··· Provided data
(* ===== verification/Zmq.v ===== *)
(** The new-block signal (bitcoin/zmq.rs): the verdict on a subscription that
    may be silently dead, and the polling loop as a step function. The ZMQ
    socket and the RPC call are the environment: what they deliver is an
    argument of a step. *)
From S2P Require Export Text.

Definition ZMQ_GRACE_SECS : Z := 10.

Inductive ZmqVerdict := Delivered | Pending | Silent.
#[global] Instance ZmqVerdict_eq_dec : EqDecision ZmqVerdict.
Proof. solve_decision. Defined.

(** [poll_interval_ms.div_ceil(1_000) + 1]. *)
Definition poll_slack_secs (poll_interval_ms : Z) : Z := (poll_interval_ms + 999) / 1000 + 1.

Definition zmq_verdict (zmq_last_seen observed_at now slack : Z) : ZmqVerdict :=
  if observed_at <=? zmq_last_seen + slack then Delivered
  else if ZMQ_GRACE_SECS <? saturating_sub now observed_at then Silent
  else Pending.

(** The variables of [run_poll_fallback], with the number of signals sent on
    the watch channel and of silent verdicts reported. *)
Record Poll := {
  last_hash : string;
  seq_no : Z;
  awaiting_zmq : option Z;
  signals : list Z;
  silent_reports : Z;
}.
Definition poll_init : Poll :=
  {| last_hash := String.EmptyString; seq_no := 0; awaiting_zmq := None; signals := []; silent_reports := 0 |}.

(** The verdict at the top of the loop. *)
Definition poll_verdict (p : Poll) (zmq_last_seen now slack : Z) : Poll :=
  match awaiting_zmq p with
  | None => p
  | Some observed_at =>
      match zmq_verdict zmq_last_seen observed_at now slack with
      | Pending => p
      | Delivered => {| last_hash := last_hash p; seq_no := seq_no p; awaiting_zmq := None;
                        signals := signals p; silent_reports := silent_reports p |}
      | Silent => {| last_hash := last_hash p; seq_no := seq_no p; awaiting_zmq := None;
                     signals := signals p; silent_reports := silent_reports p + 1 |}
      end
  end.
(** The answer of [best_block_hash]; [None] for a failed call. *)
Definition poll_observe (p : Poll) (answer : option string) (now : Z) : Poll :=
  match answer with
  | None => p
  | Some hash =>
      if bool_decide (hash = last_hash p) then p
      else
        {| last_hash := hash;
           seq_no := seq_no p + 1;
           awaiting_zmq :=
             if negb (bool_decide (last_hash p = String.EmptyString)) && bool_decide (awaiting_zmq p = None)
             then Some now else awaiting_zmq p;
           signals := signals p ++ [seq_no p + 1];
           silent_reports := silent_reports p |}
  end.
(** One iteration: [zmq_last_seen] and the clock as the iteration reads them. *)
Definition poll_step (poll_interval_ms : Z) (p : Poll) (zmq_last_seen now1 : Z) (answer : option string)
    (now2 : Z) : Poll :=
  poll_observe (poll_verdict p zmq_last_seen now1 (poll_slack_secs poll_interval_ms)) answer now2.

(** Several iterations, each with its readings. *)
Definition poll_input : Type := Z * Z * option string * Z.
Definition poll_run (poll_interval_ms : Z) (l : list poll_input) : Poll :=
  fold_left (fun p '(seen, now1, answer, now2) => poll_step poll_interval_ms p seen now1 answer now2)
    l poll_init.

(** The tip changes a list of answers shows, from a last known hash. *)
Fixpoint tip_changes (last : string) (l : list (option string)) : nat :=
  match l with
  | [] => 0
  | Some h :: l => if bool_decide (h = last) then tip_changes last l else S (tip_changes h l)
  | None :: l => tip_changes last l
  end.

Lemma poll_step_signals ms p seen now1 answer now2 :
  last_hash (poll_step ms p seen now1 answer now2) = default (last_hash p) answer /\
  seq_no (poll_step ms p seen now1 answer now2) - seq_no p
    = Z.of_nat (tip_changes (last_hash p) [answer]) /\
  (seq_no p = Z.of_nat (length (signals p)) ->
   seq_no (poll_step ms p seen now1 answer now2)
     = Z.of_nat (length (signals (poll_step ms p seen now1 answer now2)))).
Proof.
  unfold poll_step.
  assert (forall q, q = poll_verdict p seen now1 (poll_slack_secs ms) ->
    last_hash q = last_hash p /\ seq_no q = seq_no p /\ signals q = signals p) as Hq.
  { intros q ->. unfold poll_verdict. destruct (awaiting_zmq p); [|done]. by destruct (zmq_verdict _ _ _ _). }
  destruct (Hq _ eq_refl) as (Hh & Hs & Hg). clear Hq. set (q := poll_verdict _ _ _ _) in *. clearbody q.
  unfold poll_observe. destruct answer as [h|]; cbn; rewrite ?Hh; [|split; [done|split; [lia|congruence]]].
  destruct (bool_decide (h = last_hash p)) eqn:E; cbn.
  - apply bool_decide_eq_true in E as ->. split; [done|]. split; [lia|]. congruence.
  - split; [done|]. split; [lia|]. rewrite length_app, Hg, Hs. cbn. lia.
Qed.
······
What is being asked:
Only those lines of the entries above that run from the line containing "socket and the" to the line containing "Definition poll_slack_secs (poll_interval_ms", both included, should be transcribed exactly.

Output of the task:
    socket and the RPC call are the environment: what they deliver is an
    argument of a step. *)
From S2P Require Export Text.

Definition ZMQ_GRACE_SECS : Z := 10.

Inductive ZmqVerdict := Delivered | Pending | Silent.
#[global] Instance ZmqVerdict_eq_dec : EqDecision ZmqVerdict.
Proof. solve_decision. Defined.

(** [poll_interval_ms.div_ceil(1_000) + 1]. *)
Definition poll_slack_secs (poll_interval_ms : Z) : Z := (poll_interval_ms + 999) / 1000 + 1.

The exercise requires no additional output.